_Problem to work on:_ Find every line in the records that holds the string "subst". Copy each one.

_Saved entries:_
****************

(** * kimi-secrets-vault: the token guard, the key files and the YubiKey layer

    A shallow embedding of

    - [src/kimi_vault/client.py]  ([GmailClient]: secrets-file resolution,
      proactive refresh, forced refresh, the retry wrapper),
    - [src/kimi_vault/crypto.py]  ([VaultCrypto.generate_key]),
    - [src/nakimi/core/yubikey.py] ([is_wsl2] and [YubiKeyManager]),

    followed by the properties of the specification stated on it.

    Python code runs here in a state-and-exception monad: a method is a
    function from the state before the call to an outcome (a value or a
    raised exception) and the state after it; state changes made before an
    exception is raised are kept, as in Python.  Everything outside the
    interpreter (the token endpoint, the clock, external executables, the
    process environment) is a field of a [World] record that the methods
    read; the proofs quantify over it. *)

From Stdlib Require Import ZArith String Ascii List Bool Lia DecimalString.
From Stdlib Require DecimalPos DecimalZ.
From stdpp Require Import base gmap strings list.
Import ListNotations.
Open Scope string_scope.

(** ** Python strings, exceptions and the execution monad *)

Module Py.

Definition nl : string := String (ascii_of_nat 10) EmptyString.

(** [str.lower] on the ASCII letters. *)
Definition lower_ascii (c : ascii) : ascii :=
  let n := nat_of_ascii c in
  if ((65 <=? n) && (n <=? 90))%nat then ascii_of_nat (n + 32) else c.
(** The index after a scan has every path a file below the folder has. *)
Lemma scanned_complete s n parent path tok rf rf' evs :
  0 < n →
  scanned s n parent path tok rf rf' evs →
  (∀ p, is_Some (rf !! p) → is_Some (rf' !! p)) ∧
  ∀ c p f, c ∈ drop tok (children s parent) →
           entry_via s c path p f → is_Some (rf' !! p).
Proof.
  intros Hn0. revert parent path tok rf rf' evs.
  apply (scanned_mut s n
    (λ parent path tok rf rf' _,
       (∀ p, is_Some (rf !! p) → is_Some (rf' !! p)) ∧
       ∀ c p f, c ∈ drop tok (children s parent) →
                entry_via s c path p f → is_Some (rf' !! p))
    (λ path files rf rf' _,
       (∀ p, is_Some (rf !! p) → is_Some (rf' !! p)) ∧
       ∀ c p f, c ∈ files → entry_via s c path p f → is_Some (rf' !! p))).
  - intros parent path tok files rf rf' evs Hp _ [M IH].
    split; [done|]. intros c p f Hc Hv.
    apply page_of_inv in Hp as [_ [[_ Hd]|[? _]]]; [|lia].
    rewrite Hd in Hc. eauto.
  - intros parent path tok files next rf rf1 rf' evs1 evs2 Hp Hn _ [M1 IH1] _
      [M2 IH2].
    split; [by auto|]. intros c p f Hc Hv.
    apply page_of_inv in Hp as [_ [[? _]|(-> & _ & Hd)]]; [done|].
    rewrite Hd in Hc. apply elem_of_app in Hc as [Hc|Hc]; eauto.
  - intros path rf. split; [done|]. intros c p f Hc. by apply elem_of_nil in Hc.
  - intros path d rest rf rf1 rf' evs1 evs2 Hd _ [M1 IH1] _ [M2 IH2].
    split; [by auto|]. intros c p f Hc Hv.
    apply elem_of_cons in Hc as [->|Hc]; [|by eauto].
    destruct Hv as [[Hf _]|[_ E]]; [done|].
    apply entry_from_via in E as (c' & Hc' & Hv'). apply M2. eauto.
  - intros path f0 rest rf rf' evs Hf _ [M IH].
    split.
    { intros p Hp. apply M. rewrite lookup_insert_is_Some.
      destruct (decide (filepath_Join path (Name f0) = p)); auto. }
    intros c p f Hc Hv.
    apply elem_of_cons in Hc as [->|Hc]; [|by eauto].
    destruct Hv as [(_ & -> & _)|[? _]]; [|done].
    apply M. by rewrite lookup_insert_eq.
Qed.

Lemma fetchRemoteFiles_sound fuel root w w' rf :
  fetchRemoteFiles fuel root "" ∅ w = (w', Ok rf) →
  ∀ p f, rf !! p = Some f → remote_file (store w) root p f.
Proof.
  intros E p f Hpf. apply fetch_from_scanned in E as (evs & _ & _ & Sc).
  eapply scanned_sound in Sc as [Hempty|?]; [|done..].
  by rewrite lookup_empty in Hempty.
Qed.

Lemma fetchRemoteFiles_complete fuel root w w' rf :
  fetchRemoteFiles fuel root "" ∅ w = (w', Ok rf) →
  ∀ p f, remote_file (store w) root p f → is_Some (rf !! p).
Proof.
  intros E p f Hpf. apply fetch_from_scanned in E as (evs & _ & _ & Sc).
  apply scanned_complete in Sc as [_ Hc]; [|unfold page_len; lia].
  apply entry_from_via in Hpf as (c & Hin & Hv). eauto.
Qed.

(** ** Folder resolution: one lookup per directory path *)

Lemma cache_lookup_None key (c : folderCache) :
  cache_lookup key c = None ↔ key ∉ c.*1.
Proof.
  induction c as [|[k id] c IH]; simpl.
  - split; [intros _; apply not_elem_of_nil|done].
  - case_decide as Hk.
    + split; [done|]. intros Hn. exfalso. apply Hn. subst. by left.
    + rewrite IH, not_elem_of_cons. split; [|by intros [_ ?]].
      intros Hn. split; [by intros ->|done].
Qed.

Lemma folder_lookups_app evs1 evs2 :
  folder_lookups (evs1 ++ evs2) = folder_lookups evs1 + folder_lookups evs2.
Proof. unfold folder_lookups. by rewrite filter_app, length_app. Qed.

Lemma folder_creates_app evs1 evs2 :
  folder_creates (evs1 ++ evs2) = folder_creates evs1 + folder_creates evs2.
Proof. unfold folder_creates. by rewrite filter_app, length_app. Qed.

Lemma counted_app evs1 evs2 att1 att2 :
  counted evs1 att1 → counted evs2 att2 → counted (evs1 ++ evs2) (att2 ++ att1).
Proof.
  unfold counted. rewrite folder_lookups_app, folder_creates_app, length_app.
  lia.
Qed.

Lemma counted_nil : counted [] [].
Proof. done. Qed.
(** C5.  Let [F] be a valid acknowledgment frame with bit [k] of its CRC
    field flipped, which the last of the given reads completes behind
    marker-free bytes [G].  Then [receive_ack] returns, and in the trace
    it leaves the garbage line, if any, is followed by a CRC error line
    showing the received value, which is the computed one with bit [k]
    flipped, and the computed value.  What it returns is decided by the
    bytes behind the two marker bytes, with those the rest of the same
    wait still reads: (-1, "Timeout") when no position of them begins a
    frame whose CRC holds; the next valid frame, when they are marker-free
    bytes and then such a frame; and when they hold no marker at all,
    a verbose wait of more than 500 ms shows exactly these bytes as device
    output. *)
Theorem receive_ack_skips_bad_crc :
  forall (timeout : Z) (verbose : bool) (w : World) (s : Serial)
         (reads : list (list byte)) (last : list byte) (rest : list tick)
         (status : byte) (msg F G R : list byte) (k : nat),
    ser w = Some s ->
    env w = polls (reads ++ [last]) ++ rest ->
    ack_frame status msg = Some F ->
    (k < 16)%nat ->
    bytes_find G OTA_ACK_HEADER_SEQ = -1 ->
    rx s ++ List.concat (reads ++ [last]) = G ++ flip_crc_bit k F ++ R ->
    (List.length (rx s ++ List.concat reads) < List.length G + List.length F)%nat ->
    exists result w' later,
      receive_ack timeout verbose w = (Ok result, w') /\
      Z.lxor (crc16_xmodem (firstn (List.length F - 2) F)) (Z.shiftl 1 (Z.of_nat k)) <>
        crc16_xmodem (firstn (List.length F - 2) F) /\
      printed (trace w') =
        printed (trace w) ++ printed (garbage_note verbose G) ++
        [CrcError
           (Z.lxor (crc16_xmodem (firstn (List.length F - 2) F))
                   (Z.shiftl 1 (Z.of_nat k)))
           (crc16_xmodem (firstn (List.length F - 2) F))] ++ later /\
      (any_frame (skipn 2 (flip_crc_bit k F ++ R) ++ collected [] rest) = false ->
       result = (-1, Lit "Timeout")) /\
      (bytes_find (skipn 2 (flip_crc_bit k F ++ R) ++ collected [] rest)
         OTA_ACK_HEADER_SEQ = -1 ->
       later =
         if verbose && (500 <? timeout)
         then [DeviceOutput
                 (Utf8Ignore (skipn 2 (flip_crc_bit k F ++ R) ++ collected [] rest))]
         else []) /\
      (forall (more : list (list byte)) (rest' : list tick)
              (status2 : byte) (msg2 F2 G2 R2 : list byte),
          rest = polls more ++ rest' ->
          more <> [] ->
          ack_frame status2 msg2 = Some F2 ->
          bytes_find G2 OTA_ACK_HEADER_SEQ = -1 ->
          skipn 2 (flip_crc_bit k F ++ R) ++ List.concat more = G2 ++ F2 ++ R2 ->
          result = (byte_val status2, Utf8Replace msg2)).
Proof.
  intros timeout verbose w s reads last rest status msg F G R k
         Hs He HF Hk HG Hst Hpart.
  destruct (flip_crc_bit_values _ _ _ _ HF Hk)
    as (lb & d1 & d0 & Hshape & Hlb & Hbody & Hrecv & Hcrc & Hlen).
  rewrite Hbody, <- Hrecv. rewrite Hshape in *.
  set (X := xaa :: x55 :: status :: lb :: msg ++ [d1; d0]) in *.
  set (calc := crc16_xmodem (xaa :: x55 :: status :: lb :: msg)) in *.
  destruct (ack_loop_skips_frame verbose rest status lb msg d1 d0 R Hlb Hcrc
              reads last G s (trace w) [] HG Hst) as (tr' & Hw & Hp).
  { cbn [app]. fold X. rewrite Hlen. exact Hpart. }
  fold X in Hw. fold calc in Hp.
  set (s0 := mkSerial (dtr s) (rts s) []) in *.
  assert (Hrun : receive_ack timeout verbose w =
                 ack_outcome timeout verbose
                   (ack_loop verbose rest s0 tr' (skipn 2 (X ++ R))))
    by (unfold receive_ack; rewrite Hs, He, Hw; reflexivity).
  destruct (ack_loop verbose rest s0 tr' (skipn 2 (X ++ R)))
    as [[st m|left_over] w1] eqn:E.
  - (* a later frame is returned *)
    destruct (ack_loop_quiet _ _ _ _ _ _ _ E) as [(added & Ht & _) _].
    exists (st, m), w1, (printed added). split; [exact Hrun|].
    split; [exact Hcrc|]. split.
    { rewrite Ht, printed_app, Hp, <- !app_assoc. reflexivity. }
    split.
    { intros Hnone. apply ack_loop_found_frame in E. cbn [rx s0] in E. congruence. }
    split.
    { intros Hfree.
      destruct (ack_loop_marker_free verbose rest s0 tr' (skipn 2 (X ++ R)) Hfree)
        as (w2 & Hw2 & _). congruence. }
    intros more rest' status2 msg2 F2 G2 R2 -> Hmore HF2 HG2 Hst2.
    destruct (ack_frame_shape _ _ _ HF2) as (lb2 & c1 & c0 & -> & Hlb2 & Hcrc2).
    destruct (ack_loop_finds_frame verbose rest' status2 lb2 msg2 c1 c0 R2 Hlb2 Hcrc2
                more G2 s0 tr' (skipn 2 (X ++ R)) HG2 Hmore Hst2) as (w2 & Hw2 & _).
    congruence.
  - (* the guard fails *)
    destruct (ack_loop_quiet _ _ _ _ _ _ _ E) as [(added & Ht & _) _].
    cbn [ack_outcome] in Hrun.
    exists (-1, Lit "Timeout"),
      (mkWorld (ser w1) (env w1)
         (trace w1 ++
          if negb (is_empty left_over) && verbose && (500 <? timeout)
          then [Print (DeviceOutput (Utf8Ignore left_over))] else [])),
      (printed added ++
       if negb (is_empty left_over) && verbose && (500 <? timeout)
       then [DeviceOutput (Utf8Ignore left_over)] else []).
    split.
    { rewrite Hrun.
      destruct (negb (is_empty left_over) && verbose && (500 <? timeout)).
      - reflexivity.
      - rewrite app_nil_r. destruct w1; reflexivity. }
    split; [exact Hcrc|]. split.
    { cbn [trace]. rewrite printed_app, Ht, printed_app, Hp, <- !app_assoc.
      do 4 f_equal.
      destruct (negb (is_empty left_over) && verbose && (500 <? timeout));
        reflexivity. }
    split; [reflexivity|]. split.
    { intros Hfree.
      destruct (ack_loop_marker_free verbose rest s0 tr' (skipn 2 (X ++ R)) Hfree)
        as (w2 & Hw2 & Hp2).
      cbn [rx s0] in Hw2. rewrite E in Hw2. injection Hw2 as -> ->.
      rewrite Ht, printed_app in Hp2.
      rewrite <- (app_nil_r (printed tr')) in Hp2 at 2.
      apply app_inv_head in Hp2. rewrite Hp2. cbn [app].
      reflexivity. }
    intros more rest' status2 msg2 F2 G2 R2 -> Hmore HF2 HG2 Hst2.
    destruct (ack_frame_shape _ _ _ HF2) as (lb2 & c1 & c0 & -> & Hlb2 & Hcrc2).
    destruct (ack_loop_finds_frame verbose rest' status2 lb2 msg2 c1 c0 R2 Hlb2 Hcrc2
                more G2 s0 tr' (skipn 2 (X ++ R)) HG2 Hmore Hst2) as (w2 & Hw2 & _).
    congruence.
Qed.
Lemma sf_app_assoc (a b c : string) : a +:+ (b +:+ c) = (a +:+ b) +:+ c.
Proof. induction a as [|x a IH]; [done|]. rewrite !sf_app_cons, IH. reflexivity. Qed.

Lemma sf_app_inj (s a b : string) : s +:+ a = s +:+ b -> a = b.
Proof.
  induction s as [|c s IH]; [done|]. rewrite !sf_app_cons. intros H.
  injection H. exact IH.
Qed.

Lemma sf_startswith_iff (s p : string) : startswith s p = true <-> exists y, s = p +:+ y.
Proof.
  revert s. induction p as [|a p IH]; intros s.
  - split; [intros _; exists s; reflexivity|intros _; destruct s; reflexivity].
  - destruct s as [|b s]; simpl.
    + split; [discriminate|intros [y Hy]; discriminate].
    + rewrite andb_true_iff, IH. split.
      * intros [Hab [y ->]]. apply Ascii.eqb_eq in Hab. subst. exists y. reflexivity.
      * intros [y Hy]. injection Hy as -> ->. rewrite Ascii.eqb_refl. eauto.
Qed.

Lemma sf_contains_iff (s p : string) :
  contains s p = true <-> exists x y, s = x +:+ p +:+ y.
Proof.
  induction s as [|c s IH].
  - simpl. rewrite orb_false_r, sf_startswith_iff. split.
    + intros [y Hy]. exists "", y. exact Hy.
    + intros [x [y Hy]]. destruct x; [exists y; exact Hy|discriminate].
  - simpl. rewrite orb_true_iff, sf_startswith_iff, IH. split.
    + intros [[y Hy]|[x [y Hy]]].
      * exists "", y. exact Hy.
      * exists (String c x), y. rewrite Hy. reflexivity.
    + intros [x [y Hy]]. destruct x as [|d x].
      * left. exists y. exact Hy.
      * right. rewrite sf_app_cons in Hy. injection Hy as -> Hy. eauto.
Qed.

****************

_Task solution:_
    + split; [done|]. intros Hn. exfalso. apply Hn. subst. by left.
      * intros [Hab [y ->]]. apply Ascii.eqb_eq in Hab. subst. exists y. reflexivity.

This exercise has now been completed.